Pancreatic cancer has the lowest survival rate for any cancer, which has remained unchanged for 40 years. It is symptomless in its early stages and strikes more than 8,000 people a year in the UK and 45,000 in the US. Four in five patients are inoperable by the time they are diagnosed and fewer than four in 100 live for five years.
Jack Andraka wrote from his home in Maryland to 200 professors seeking laboratory time to develop his idea for a screening test having researched the disease online.
Of the 200 professors, 199 rejected or ignored him. But Professor Anirban Maitra, at Johns Hopkins University in Baltimore, was intrigued. He invited Jack to come and speak to specialists.

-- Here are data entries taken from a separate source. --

Definition release (i : nat) (reusable : bool) (now : Z) (st : serverPools) : serverPools :=
  match ps_conns st !! i with
  | None => st
  | Some cn =>
      let k := sc_pool cn in
      let st := if sc_pinned cn then
                  upd_pool k (λ p, with_pinned (sp_pinned p - 1) p) (upd_conn i (with_cpinned false) st) else st in
      let bud := p ← ps_pools st !! k; ps_budgets st !! ds_Addr (sp_svc p) in
      let over := match bud with Some b => b_limit b <? b_open b | None => false end in
      let bad := match ps_creds st !! sc_cred cn with
                 | Some cr => c_retiring cr || c_revoked cr || negb (usable cr now)
                 | None => true
                 end in
      if negb reusable || over || ps_closed st || bad then closeLocked i st
      else
        let st := upd_pool k (λ p, with_idle (sp_idle p ++ [i]) p) (upd_conn i (with_idleAt now) st) in
        match ps_pools st !! k with
        | Some p => upd_budget (ds_Addr (sp_svc p)) notify st
        | None => st
        end
  end.

(** [retire], over all pools. *)
Definition retire (c : nat) (st : serverPools) : serverPools :=
  let st := with_pools ((λ p, if bool_decide (sp_cur p = Some c) then with_cur None p else p) <$> ps_pools st) st in
  upd_cred c (with_retiring true) st.

Definition pin (i : nat) (st : serverPools) : serverPools * option pool_error :=
  match ps_conns st !! i with
  | None => (st, None)
  | Some cn =>
      match ps_pools st !! sc_pool cn with
      | None => (st, None)
      | Some p =>
          let limit := match ps_budgets st !! ds_Addr (sp_svc p) with Some b => b_limit b | None => 1 end in
          if session_share limit <=? sp_pinned p then (st, Some ErrPinnedShare)
          else (upd_pool (sc_pool cn) (λ p, with_pinned (sp_pinned p + 1) p) (upd_conn i (with_cpinned true) st), None)
      end
  end.

(** ** Maintenance *)

(** One credential of the loop over [pool.creds]: an expired one is revoked with
    its connections open. *)
Definition expire (k : poolKey) (now : Z) (st : serverPools) (c : nat) : serverPools :=
  match ps_creds st !! c with
  | Some cr =>
      if c_revoked cr || (now <? l_ExpiresAt (c_lease cr)) then st
      else
        let st := upd_cred c (λ c, with_revoked true (with_retiring true c)) st in
        let st := upd_pool k (λ p, if bool_decide (sp_cur p = Some c) then with_cur None p else p) st in
        let st := foldl (λ st i, upd_conn i (with_closed true) st) st (elements (c_open cr)) in
        with_revokes (ps_revokes st ++ [RevokeCred c]) st
  | None => st
  end.

Definition is_revoked (st : serverPools) (c : nat) : bool :=
  match ps_creds st !! c with Some cr => c_revoked cr | None => false end.

(** The body of the loop over the pools. *)
Definition maintain_pool (now : Z) (st : serverPools) (k : poolKey) : serverPools :=
  match ps_pools st !! k with
  | None => st
  | Some p =>
      let stale i := match ps_conns st !! i with
                     | Some cn => po_IdleTimeout opts <? time_Sub now (sc_idleAt cn) | None => false end in
      let st := close_all (List.filter stale (sp_idle p)) st in
      let kept := List.filter (λ i, negb (stale i)) (sp_idle p) in
      let st := upd_pool k (with_idle kept) st in
      let st :=
        match sp_cur p with
        | None => st
        | Some c =>
            match ps_creds st !! c with
            | None => st
            | Some cr =>
                let due := c_rotateAt cr <=? now in
                let st := if negb (sp_minting p) && due && ((0 <? c_conns cr) || negb (bool_decide (kept = [])))
                          then with_rotations (ps_rotations st ++ [(k, RWant)]) (upd_pool k (with_minting true) st) else st in
                if (c_conns cr =? 0) && due
                then retireIfDrainedLocked k c (upd_pool k (with_cur None) (upd_cred c (with_retiring true) st)) else st
            end
        end in
      let cs := match ps_pools st !! k with Some p => sp_creds p | None => [] end in
      let live := List.filter (λ c, negb (is_revoked st c)) cs in
      let st := foldl (expire k now) st cs in
      upd_pool k (with_creds live) st
  end.

Definition maintain (now : Z) (live : option Z) (addrs : list bytes) (order : list poolKey) (st : serverPools) : serverPools :=
  foldl (maintain_pool now) (trimLocked live addrs order st) order.

(** [close]'s loop over [pool.creds]: [retireIfDrainedLocked] filters the slice in
    place, so the loop reads what it left in the array. [j] is the next index and
    [backing] the array. *)
Fixpoint close_creds (fuel j : nat) (k : poolKey) (backing : list nat) (st : serverPools) : serverPools :=
  match fuel, backing !! j with
  | S f, Some c =>
      let st := retireIfDrainedLocked k c (upd_cred c (with_retiring true) st) in
      let slice := match ps_pools st !! k with Some p => sp_creds p | None => [] end in
      close_creds f (S j) k (slice ++ drop (length slice) backing) st
  | _, _ => st
  end.

Definition close_pool (st : serverPools) (k : poolKey) : serverPools :=
  match ps_pools st !! k with
  | None => st
  | Some p =>
      let st := upd_pool k (with_idle []) (close_all (sp_idle p) st) in
      let cs := match ps_pools st !! k with Some p => sp_creds p | None => [] end in
      upd_pool k (with_cur None) (close_creds (length cs) 0 k cs st)
  end.

Definition close (order : list poolKey) (st : serverPools) : serverPools :=
  if ps_closed st then st else foldl close_pool (with_pclosed true st) order.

The specialists were impressed enough to allow Jack to develop his system. The result was a dipstick paper sensor that detects the level of a protein called mesothelin in the urine (or blood) which is a biomarker for pancreatic cancer.
It is 168 times faster than the existing, inaccurate method of measuring serum tumour markers, more sensitive and is cheap. It won the $75,000 ($57,000) Grand Jury prize at the Intel International Science and Engineering Fair last year.
Jack was recently invited to speak at the Royal Society of Medicine (RSM) in London.
Experts say the pancreatic dipstick stands a chance of becoming the world's best and cheapest test for the disease.
Jack was invited by Michelle Obama to the State of the Union address in February, where US President Barack Obama told the crowd what he had achieved. "Not bad for a guy who is just barely old enough to drive," Mr Obama joked.